I was very lucky in some ways in that I stumbled upon some simple truths while growing up. My first job was as a dishwasher at a restaurant. I worked exceedingly hard while I was there and the job involved busing as well as washing. The wage was $3.15 an hour and my first paycheck came to roughly $42.00 after taxes. My first thoughts were of immediately of what I could buy with that hard earned money. All the things I wanted were, of course around $120 dollars and so with that very first paycheck I realized that no matter what you earn, you can always think of a way to spend much more. I consider that a very lucky insight. It taught me then to focus on the expense side of the equation instead of just the income side.
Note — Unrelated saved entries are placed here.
Lemma format_parse sa outlen len : valid_sockaddr sa → 128 <= outlen → sizeof_sa sa <= len →
  ∃ t, evutil_format_sockaddr_port_ sa outlen = Some (Some t) ∧
       evutil_parse_sockaddr_port t len = Some (0, Some (sa, sizeof_sa sa)).
Proof.
  intros Hsa Hout Hlen. destruct sa as [[port addr]|[port flow addr scope]|f]; cbn in Hsa; [| |done].
  - destruct Hsa as (Ha & Hp & Hne). pose proof (htons_nonzero port Hp Hne) as Hport.
    destruct (print_d_port _ Hport) as (_ & Hl5 & Hc). destruct (htons_htons port Hp) as [Hhh _].
    destruct (ntop4 addr 128 Ha ltac:(lia)) as (a & b & c & d & H1 & H2 & H3 & H4 & E & Hntop).
    pose proof (print_quad_length a b c d H1 H2 H3 H4) as Hq.
    exists (print_quad a b c d ++ 58 :: print_d (htons port)). unfold evutil_format_sockaddr_port_, evutil_parse_sockaddr_port.
    cbn [sin_addr sin_port]. rewrite Hntop, bind_some_eq. split.
    { rewrite snprintf_fits; [done|]. rewrite length_app. cbn [length]. lia. }
    rewrite split_plain, parse_port_print; [|done|by intros [?|?]%print_quad_chars| |done|lia].
    + rewrite pton4, bind_some_eq by done. cbn [Z.eqb Pos.eqb negb sizeof_sa] in *.
      rewrite (proj2 (Z.ltb_ge len sizeof_sin)) by done. by rewrite Hhh, <- E.
    + unfold print_quad. destruct (print_u_cons 10 a) as (x & l & Ex). rewrite Ex. cbn.
      assert (is_digit_of 10 x = true) as Hx; [|intros ->; done].
      apply (proj1 (Forall_forall _ _) (print_u_chars 10 a ltac:(done) ltac:(unfold is_byte in H1; lia))). rewrite Ex. by left.
  - destruct Hsa as (Ha & Hp & Hne & -> & ->). pose proof (htons_nonzero port Hp Hne) as Hport.
    destruct (print_d_port _ Hport) as (_ & Hl5 & Hc). destruct (htons_htons port Hp) as [Hhh _].
    destruct (ntop_pton (In6Addr addr) 128 Ha ltac:(lia)) as (t & Hntop & Hl & H93 & Hpton).
    exists (91 :: t ++ 93 :: 58 :: print_d (htons port)). unfold evutil_format_sockaddr_port_, evutil_parse_sockaddr_port.
    cbn [sin6_addr sin6_port]. rewrite Hntop, bind_some_eq. split.
    { rewrite snprintf_fits; [done|]. cbn [length]. rewrite length_app. cbn [length]. lia. }
    rewrite split_bracket, parse_port_print by (done || lia). cbn [family] in Hpton. rewrite Hpton, bind_some_eq.
    cbn [Z.eqb Pos.eqb negb sizeof_sa] in *. rewrite (proj2 (Z.ltb_ge len sizeof_sin6)) by done. by rewrite Hhh.
Qed.

(** Socket addresses with a port survive being printed and parsed: what
    [evutil_format_sockaddr_port_] writes for an IPv4 or IPv6 address with a port
    other than 0, [evutil_parse_sockaddr_port] reads back as the same structure,
    and it sets the length to the size of the structure. *)
Theorem sockaddr_port_roundtrip sa outlen len :
  valid_sockaddr sa → 128 <= outlen → sizeof_sa sa <= len →
  ∃ t, evutil_format_sockaddr_port_ sa outlen = Some (Some t) ∧
       evutil_parse_sockaddr_port t len = Some (0, Some (sa, sizeof_sa sa)).
Proof. apply format_parse. Qed.

(** * Looking up addresses without a resolver (evutil.c) *)

Definition PF_UNSPEC : Z := 0.
Abbreviation PF_INET := AF_INET.
Abbreviation PF_INET6 := AF_INET6.
Definition SOCK_STREAM : Z := 1.
Definition SOCK_DGRAM : Z := 2.
Definition IPPROTO_TCP : Z := 6.
Definition IPPROTO_UDP : Z := 17.
Definition IPPROTO_SCTP : Z := 132.
Definition EVUTIL_AI_PASSIVE : Z := 1.
Definition EVUTIL_AI_NUMERICHOST : Z := 4.
Definition EVUTIL_AI_NUMERICSERV : Z := 1024.
Definition EVUTIL_AI_LIBEVENT_ALLOCATED : Z := Z.shiftl 1 31.

(** The results, in place of their numbers on the platform. *)
Inductive eai := EAI_OK | EAI_NONAME | EAI_FAMILY | EAI_MEMORY | EAI_NEED_RESOLVE.
#[export] Instance eai_eq_dec : EqDecision eai.
Proof. solve_decision. Defined.

(** The fields of [struct evutil_addrinfo] that are read of the hints. *)
Record hints_t := mk_hints { h_flags : Z; h_family : Z; h_socktype : Z; h_protocol : Z }.

(** An element of the list of results. *)
Record evutil_addrinfo := mk_ai {
  ai_flags : Z; ai_family : Z; ai_socktype : Z; ai_protocol : Z; ai_addr : sockaddr; ai_addrlen : Z
}.

Section addrinfo.

(** Whether the k-th allocation succeeds; [getservbyname] and
    [getprotobynumber]. *)
Context (mem : nat → bool) (getservbyname : bytes → option bytes → option Z) (getprotobynumber : Z → option bytes).

(** One element; [k] is the number of the allocation. *)
Definition new_one (k : nat) (sa : sockaddr) (socklen : Z) (socktype protocol : Z) : option evutil_addrinfo :=
  if mem k then Some (mk_ai EVUTIL_AI_LIBEVENT_ALLOCATED (sa_family sa) socktype protocol sa socklen) else None.

(** The list of one or two elements, NULL ([None]) when memory is missing. *)
Definition evutil_new_addrinfo_ (k : nat) (sa : sockaddr) (socklen : Z) (hints : hints_t) : option (list evutil_addrinfo) :=
  if (h_socktype hints =? 0) && (h_protocol hints =? 0) then
    r1 ← new_one k sa socklen SOCK_STREAM IPPROTO_TCP;
    r2 ← new_one (S k) sa socklen SOCK_DGRAM IPPROTO_UDP;
    Some [r1; r2]
  else
    r ← new_one k sa socklen (h_socktype hints) (h_protocol hints);
    Some [r].

(** Lists linked by [ai_next]; NULL is the empty list. *)
Definition evutil_addrinfo_append_ (first append : list evutil_addrinfo) : list evutil_addrinfo := first ++ append.

Definition parse_numeric_servname (servname : bytes) : Z :=
  let '(n, endptr) := strtol 10 servname in
  let n := i32 n in
  if (0 <=? n) && (n <=? 65535) && negb (char_at servname 0 =? 0) && (char_at endptr 0 =? 0) then n else -1.

Definition evutil_parse_servname (servname : bytes) (protocol : option bytes) (hints : hints_t) : Z :=
  let n := parse_numeric_servname servname in
  if 0 <=? n then n
  else if negb (h_flags hints &? EVUTIL_AI_NUMERICSERV) then
    match getservbyname servname protocol with Some s_port => ntohs s_port | None => -1 end
  else -1.

Definition evutil_unparse_protoname (proto : Z) : option bytes :=
  if proto =? 0 then None
  else if proto =? IPPROTO_TCP then Some (bytes_of_string "tcp")
  else if proto =? IPPROTO_UDP then Some (bytes_of_string "udp")
  else if proto =? IPPROTO_SCTP then Some (bytes_of_string "sctp")
  else getprotobynumber proto.

Definition evutil_getaddrinfo_infer_protocols (h : hints_t) : hints_t :=
  let h := if (h_protocol h =? 0) && negb (h_socktype h =? 0) then
             if h_socktype h =? SOCK_DGRAM then mk_hints (h_flags h) (h_family h) (h_socktype h) IPPROTO_UDP
             else if h_socktype h =? SOCK_STREAM then mk_hints (h_flags h) (h_family h) (h_socktype h) IPPROTO_TCP
             else h
           else h in
  if (h_socktype h =? 0) && negb (h_protocol h =? 0) then
    if h_protocol h =? IPPROTO_UDP then mk_hints (h_flags h) (h_family h) SOCK_DGRAM (h_protocol h)
    else if h_protocol h =? IPPROTO_TCP then mk_hints (h_flags h) (h_family h) SOCK_STREAM (h_protocol h)
    else if h_protocol h =? IPPROTO_SCTP then mk_hints (h_flags h) (h_family h) SOCK_STREAM (h_protocol h)
    else h
  else h.

(** The results for a missing node: the address to bind to or to connect to. *)
Definition no_node_answer (h : hints_t) (port : Z) : eai * list evutil_addrinfo :=
  let sin6 := mk_sin6 (htons port) 0 (if h_flags h &? EVUTIL_AI_PASSIVE then replicate 16 0 else LOOPBACK_S6) 0 in
  let sin := mk_sin (htons port) (if h_flags h &? EVUTIL_AI_PASSIVE then 0 else htonl 0x7f000001) in
  match (if negb (h_family h =? PF_INET) then evutil_new_addrinfo_ 0 (SaIn6 sin6) sizeof_sin6 h else Some []) with
  | None => (EAI_MEMORY, [])
  | Some res6 =>
    match (if negb (h_family h =? PF_INET6) then evutil_new_addrinfo_ 2 (SaIn sin) sizeof_sin h else Some []) with
    | None => (EAI_MEMORY, [])
    | Some res4 => (EAI_OK, evutil_addrinfo_append_ res4 res6)
    end
  end.

(** A node that is the address [sa] in numbers. *)
Definition numeric_answer (h : hints_t) (sa : sockaddr) (len : Z) : eai * list evutil_addrinfo :=
  match evutil_new_addrinfo_ 0 sa len h with None => (EAI_MEMORY, []) | Some res => (EAI_OK, res) end.

(** The result, the list of addresses and the port for the resolver. *)
Definition evutil_getaddrinfo_common_ (nodename servname : option bytes) (hints : hints_t) :
    option (eai * list evutil_addrinfo * Z) :=
  if bool_decide (nodename = None ∧ servname = None) then Some (EAI_NONAME, [], 0)
  else if negb (h_family hints =? PF_UNSPEC) && negb (h_family hints =? PF_INET) && negb (h_family hints =? PF_INET6)
  then Some (EAI_FAMILY, [], 0)
  else
    let h := evutil_getaddrinfo_infer_protocols hints in
    let pname := evutil_unparse_protoname (h_protocol h) in
    let port := match servname with Some s => evutil_parse_servname s pname h | None => 0 end in
    if port <? 0 then Some (EAI_NONAME, [], 0)
    else
      match nodename with
      | None => Some (no_node_answer h port, 0)
      | Some node =>
        a6 ← (if (h_family h =? PF_INET6) || (h_family h =? PF_UNSPEC)
              then '(r, a) ← evutil_inet_pton AF_INET6 node; Some (if r =? 1 then a else None) else Some None);
        match a6 with
        | Some (In6Addr s6) => Some (numeric_answer h (SaIn6 (mk_sin6 (htons port) 0 s6 0)) sizeof_sin6, 0)
        | _ =>
          a4 ← (if (h_family h =? PF_INET) || (h_family h =? PF_UNSPEC)
                then '(r, a) ← evutil_inet_pton AF_INET node; Some (if r =? 1 then a else None) else Some None);
          match a4 with
          | Some (InAddr x) => Some (numeric_answer h (SaIn (mk_sin (htons port) x)) sizeof_sin, 0)
          | _ =>
            if h_flags h &? EVUTIL_AI_NUMERICHOST then Some (EAI_NONAME, [], 0)
            else Some (EAI_NEED_RESOLVE, [], port)
          end
        end
      end.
Overtime this has lead to a perspective that pretty much despises debt. There are so many other things I treasure more than what borrowed dollars would buy me. We carry no debt other than a very reasonable mortgage. There have been times I have even wanted that gone and have threatened to carry it out but knowing what I do about governments and fiat currency, I like my inflation hedges.

Still I recently purchased yet another beater motor home. This one is a 1972 something or other Class C on a Dodge platform. I got it for $1200 and cannot wait to begin ripping into and exploring it. The experience is so freeing in that you can't really screw up too bad when the initial cost was so little. The return is infinite. You only have to make it suck less. Any improvement is huge. My wife is tolerant and loving with regard to my strangeness. Some men drink and others gamble. Her husband wants to check propane lines, caulk roof vents and go camping over the weekend in the ugliest thing on the road.

To me, this is heaven. The guy driving the brand new recreational vehicle with multiple slides rolling down the road with a big price tag and a 15 year loan to match is my definition of hell. In an earlier post I sold my earlier motor home, a 1971 Winnebago and purchased a 2002 Ford Escort outright. I love that little car. It isn't just because it is great on gas. It is because despite the flaws it might have, it belongs to me with no worries or concerns of others.

Perhaps this is the problem with our debtor government today. It is like a version of hell and you have the debt forced on you and even the participation forced on you since it does not stay within any preset spending limits. I could let it alone but when it is giving away the future a trillion dollars at a time, you have to get involved. Long ago I decided I would rather us not be an empire no matter the cost to my standard of living here at home. I wonder if some others would be willing to do the same with regard to somehow making the world fair or just when it never has been. In the meantime they argue that someone is greedy and someone else argues that someone is threatening and both spend us into hell.